Chosen (Slayer 2)
“—projected margins are—” Sean stops midsentence, then points to Artemis with the laser pointer. “Which one is she?” His face has gone several shades redder.
“The good one,” Honora says with a shrug.
“Good as in morally good as in a Slayer, or good as in—”
“Good as in here with me. So what do you think?”
Sean glares but goes back to his droning speech about projections and quarters and other nonsense. All the men at the table are rapt, nodding along and tapping notes onto their devices.
But one of the men, a white guy with black hair and piercing dark eyes, is staring into space. Artemis can’t quite look away from him. He’s like when an older movie is shown on one of those super-high-def televisions, so everything looks somehow too real, which then makes it look fake. Like he’s 3-D on a 2-D background.
“It’s all imaginary,” he says, his voice a soft, melodious tenor. “All these numbers, all this money, all these things you fight a
nd die for.”
Sean smiles patiently. “Right, yes, but we like our imaginary numbers to be very, very high.” The rest of the men laugh uneasily. Sean keeps talking.
The man turns toward them. Artemis’s breath catches. She was right. This is him. This has to be him. He’s not a man at all. He frowns, his eyes lingering on Artemis’s hair. “Autumn is the saddest season. All seasons are sad. Time is death. It’s so quiet here. Do you ever want to pierce the silence?” He has a slender knife in his hands, one finger running up and down the edge.
“Can’t say as I do,” Honora says. Her arms are folded, and she’s not betraying any fear.
Artemis isn’t afraid either. She’s thrilled. If only Rhys were here, he’d pee his pants at this real-world research opportunity. The book she took was right. It’s all going to work. She smiles, and the Sleeping One, the one with no name, the three-form god, tilts his head as he considers her.
“Right, so, supplies.” Sean switches the slideshow off. “Big opportunity coming up. Honora, if you’re back, I’m assuming you’ll lead?”
Honora snaps her gum. “Not a problem.”
“We can’t guarantee we’ll find the right specimen, but there’s a good chance something like this will draw one out. Or at least provide someone who knows where to find what we need. And, hey, maybe we’ll luck out and find another option. Gotta be flexible. It’s how we stay young.” He grins the desperate please acknowledge I am still young grin only a man in his early thirties would.
“I have never been young,” the Sleeping One says. “I have always been here. I will always be here. I cannot stay here under these circumstances. To know infinity and be powerless to touch it is the cruelest fate of all.”
The demon bound in the corner whimpers. Artemis feels a pit of dread in her stomach that they’re going to see a crueler fate in a few minutes.
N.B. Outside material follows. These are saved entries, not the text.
(** * npmx.dev: the install-size comparison logic

    A shallow embedding of

    - [getComparisonVersion] and [useInstallSizeDiff]
      (the composable [~/composables/useInstallSizeDiff]), and
    - [calculateInstallSize] ([server/utils/install-size.ts]),

    together with the part of the npm [semver] package the composable
    imports ([compare], [prerelease], [valid]).

    Conventions.
    - JavaScript strings are [string]s; version strings are ASCII.
    - A JavaScript object used as a record of properties ([pkg.time],
      [pkg['dist-tags']]) and a [Map] are association lists in enumeration
      order (for keys that are no array indices, the order of insertion):
      [Object.keys] and [for ... of] enumerate in that order, and the
      stable [Array.prototype.sort] makes the order observable among
      versions that compare equal.
    - A property that may be [undefined] at run time is an [option].
    - Byte sizes and dependency counts are JavaScript numbers holding
      integers; they are [Z].  The one quotient, [sizeRatio], is the exact
      rational in [Q] (for integers below 2^53 the double the program
      computes is that rational correctly rounded, and its comparison with
      the representable constant 0.25 agrees with the exact one).
    - An exception is a [Throw] in the [result] monad. *)

From Stdlib Require Import List String Ascii Bool ZArith NArith QArith Lia.
From Stdlib Require Import Sorting.Sorted Sorting.Permutation DecimalString.
From Stdlib Require OrderedTypeEx.
Import ListNotations.

Local Open Scope string_scope.
Local Open Scope Z_scope.

Set Implicit Arguments.

(** ** Exceptions *)

Inductive JsError : Type :=
| TypeError (msg : string).

Inductive result (A : Type) : Type :=
| Ok (a : A)
| Throw (e : JsError).

Arguments Ok {A} a.
Arguments Throw {A} e.

Definition bind {A B : Type} (c : result A) (k : A -> result B) : result B :=
  match c with
  | Ok a => k a
  | Throw e => Throw e
  end.

Notation "x <- c ;; k" := (bind c (fun x => k))
  (at level 61, c at next level, right associativity).

(** ** The part of [Array.prototype] the program uses *)

Section JsArray.
Variable A : Type.

(** [filter] with a callback that cannot throw is [List.filter]. *)

(** [arr.sort(cmp)] is a stable sort: an element goes in front of the
    first element it does not compare greater than.  The comparator may
    throw, and then so does the sort. *)
Fixpoint insertM (cmp : A -> A -> result Z) (x : A) (l : list A)
  : result (list A) :=
  match l with
  | [] => Ok [x]
  | y :: l' =>
      c <- cmp x y ;;
      if c <=? 0 then Ok (x :: y :: l')
      else (r <- insertM cmp x l' ;; Ok (y :: r))
  end.

Fixpoint sortM (cmp : A -> A -> result Z) (l : list A) : result (list A) :=
  match l with
  | [] => Ok []
  | x :: l' => s <- sortM cmp l' ;; insertM cmp x s
  end.

(** The same sort for a comparator that cannot throw. *)
Fixpoint insert (cmp : A -> A -> Z) (x : A) (l : list A) : list A :=
  match l with
  | [] => [x]
  | y :: l' => if cmp x y <=? 0 then x :: y :: l' else y :: insert cmp x l'
  end.

Fixpoint sort (cmp : A -> A -> Z) (l : list A) : list A :=
  match l with
  | [] => []
  | x :: l' => insert cmp x (sort cmp l')
  end.

(** [arr.indexOf(x)]: the first index holding [x], or -1. *)
Fixpoint indexOf (eqb : A -> A -> bool) (l : list A) (x : A) : Z :=
  match l with
  | [] => -1
  | y :: l' =>
      if eqb y x then 0
      else let i := indexOf eqb l' x in if i <? 0 then -1 else i + 1
  end.

(** [arr[i]]: [undefined] out of range. *)
Definition at_index (l : list A) (i : Z) : option A :=
  if i <? 0 then None else nth_error l (Z.to_nat i).
End JsArray.

(** ** Objects as property lists *)

Definition Obj (V : Type) : Type := list (string * V).

Definition keys {V : Type} (o : Obj V) : list string := map fst o.

Fixpoint get {V : Type} (o : Obj V) (k : string) : option V :=
  match o with
  | [] => None
  | (k', v) :: o' => if String.eqb k' k then Some v else get o' k
  end.

(** ** The npm [semver] package (strict mode), as far as it is imported *)

Module Semver.

Inductive Identifier : Type :=
| NumId (n : N)
| StrId (s : string).

Record SemVer : Type := mkSemVer {
  major : N;
  minor : N;
  patch : N;
  prerelease_ids : list Identifier;
  build : list string
}.

Definition MAX_LENGTH : nat := 256.
Definition MAX_SAFE_INTEGER : N := 9007199254740991.

Definition is_digit (c : ascii) : bool :=
  let n := nat_of_ascii c in ((48 <=? n) && (n <=? 57))%nat.

Definition is_letter (c : ascii) : bool :=
  let n := nat_of_ascii c in
  (((65 <=? n) && (n <=? 90)) || ((97 <=? n) && (n <=? 122)))%nat.

(** [[a-zA-Z0-9-]] *)
Definition is_letterdashnumber (c : ascii) : bool :=
  is_digit c || is_letter c || Ascii.eqb c "-"%char.

Definition is_space (c : ascii) : bool :=
  let n := nat_of_ascii c in
  (((9 <=? n) && (n <=? 13)) || (n =? 32))%nat.

Fixpoint drop_spaces (l : list ascii) : list ascii :=
  match l with
  | c :: l' => if is_space c then drop_spaces l' else l
  | [] => []
  end.

(** [version.trim()] *)
Definition trim (l : list ascii) : list ascii :=
  rev (drop_spaces (rev (drop_spaces l))).

(** Cut at the first occurrence of [sep]. *)
Fixpoint cut (sep : ascii) (l : list ascii)
  : list ascii * option (list ascii) :=
  match l with
  | [] => ([], None)
  | c :: l' =>
      if Ascii.eqb c sep then ([], Some l')
      else let (a, b) := cut sep l' in (c :: a, b)
  end.

(** [s.split(sep)] *)
Fixpoint split_on (sep : ascii) (l : list ascii) : list (list ascii) :=
  match l with
  | [] => [[]]
  | c :: l' =>
      if Ascii.eqb c sep then [] :: split_on sep l'
      else match split_on sep l' with
           | w :: ws => (c :: w) :: ws
           | [] => [[c]]
           end
  end.

Definition digit_value (c : ascii) : N := N.of_nat (nat_of_ascii c - 48).

Definition number_of_digits (l : list ascii) : N :=
  fold_left (fun acc c => 10 * acc + digit_value c)%N l 0%N.

(** [0|[1-9]\d*] *)
Definition is_numeric_identifier (l : list ascii) : bool :=
  match l with
  | [] => false
  | [c] => is_digit c
  | c :: _ => is_digit c && negb (Ascii.eqb c "0"%char) && forallb is_digit l
  end.

(** A prerelease identifier: [0|[1-9]\d*|\d*[a-zA-Z-][a-zA-Z0-9-]*] *)
Definition is_prerelease_identifier (l : list ascii) : bool :=
  match l with
  | [] => false
  | _ => forallb is_letterdashnumber l
         && (negb (forallb is_digit l) || is_numeric_identifier l)
  end.

(** A build identifier: [[a-zA-Z0-9-]+] *)
Definition is_build_identifier (l : list ascii) : bool :=
  match l with
  | [] => false
  | _ => forallb is_letterdashnumber l
  end.

(** The main version numbers; a number above [MAX_SAFE_INTEGER] is
    refused. *)
Definition main_number (l : list ascii) : option N :=
  if is_numeric_identifier l then
    let n := number_of_digits l in
    if (n <=? MAX_SAFE_INTEGER)%N then Some n else None
  else None.

(** A digit-only prerelease identifier below [MAX_SAFE_INTEGER] is kept as
    a number, any other as a string. *)
Definition prerelease_identifier (l : list ascii) : Identifier :=
  if forallb is_digit l then
    let n := number_of_digits l in
    if (n <? MAX_SAFE_INTEGER)%N then NumId n
    else StrId (string_of_list_ascii l)
  else StrId (string_of_list_ascii l).

Definition invalid_version (version : string) : JsError :=
  TypeError ("Invalid Version: " ++ version).

(** [new SemVer(version)] for a string: it throws on what does not match
    the strict grammar
    [v?MAJOR.MINOR.PATCH(-PRERELEASE)?(+BUILD)?] after trimming. *)
Definition SemVer_new (version : string) : result SemVer :=
  if (MAX_LENGTH <? String.length version)%nat then
    Throw (TypeError "version is longer than 256 characters")
  else
    let s := trim (list_ascii_of_string version) in
    let s := match s with
             | c :: r => if Ascii.eqb c "v"%char then r else s
             | [] => s
             end in
    let (mp, b) := cut "+"%char s in
    let (m, p) := cut "-"%char mp in
    let pre := match p with
               | None => Some []
               | Some p =>
                   let ids := split_on "."%char p in
                   if forallb is_prerelease_identifier ids
                   then Some (map prerelease_identifier ids) else None
               end in
    let bld := match b with
               | None => Some []
               | Some b =>
                   let ids := split_on "."%char b in
                   if forallb is_build_identifier ids
                   then Some (map string_of_list_ascii ids) else None
               end in
    match map main_number (split_on "."%char m), pre, bld with
    | [Some ma; Some mi; Some pa], Some pre, Some bld =>
        Ok (mkSemVer ma mi pa pre bld)
    | _, _, _ => Throw (invalid_version version)
    end.

(** [parse(version)]: [null] where the constructor throws. *)
Definition parse (version : string) : option SemVer :=
  match SemVer_new version with
  | Ok v => Some v
  | Throw _ => None
  end.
The Sleeping One slides the knife right into his own ear, as far and deep as it will go. Sean turns a shade of green more often found on demons. Honora pops her gum. Artemis watches. The Sleeping One slowly withdraws the knife. It oozes with a shimmering luminescence that fades to nothing in the air.
“Still so quiet,” he says.
“Time for the quarterly sacrifice.” Sean straightens his tie and tries to brusquely move them back to business as usual as he pulls out a sword and approaches the demon in the corner.
Means to an end, Artemis thinks to herself, not taking her eyes off the hellgod she’s going to defeat all on her own.
Suck it, Slayers.
8
DOUG AND I DRIVE TO the port in Dublin, where we steer onto the cheapest ferry to England. I didn’t want to take a car at all—with this one gone, the castle only has one vehicle left, and apparently sleazebags are our only options for enough money to replace them—but public transportation isn’t really an option with Doug’s obviously not-human face.
As it is, he sits in the passenger seat with a hoodie on, hood up over his horns and his face as shadowed as possible.
I climb back into the car in the bottom of the ferry with two Cokes and some snacks. I hold out one of the Cokes, and Doug looks at me as though I’m daft.
“Right. Sorry.” I forget sometimes just how demon-y Doug really is. He fits in so well at the castle. The differences between us don’t seem to matter. Differences like the fact that I eat food and he eats emotions.
His stomach rumbles in response to my thoughts. “No offense, Nina, love, but you are barely a snack these days. More like an after-dinner mint. One of those unwrapped buttermints that’s been in a tin for years, and when you try to pull it out, it’s stuck to three others, and you know you don’t want it, but you’ve already committed, so you pop it in your mouth and regret every decision you’ve ever made that brought you to that point.”
“I think I should be offended by that.”
Doug shrugs. “I think you and I should talk about why you’re so unhappy.”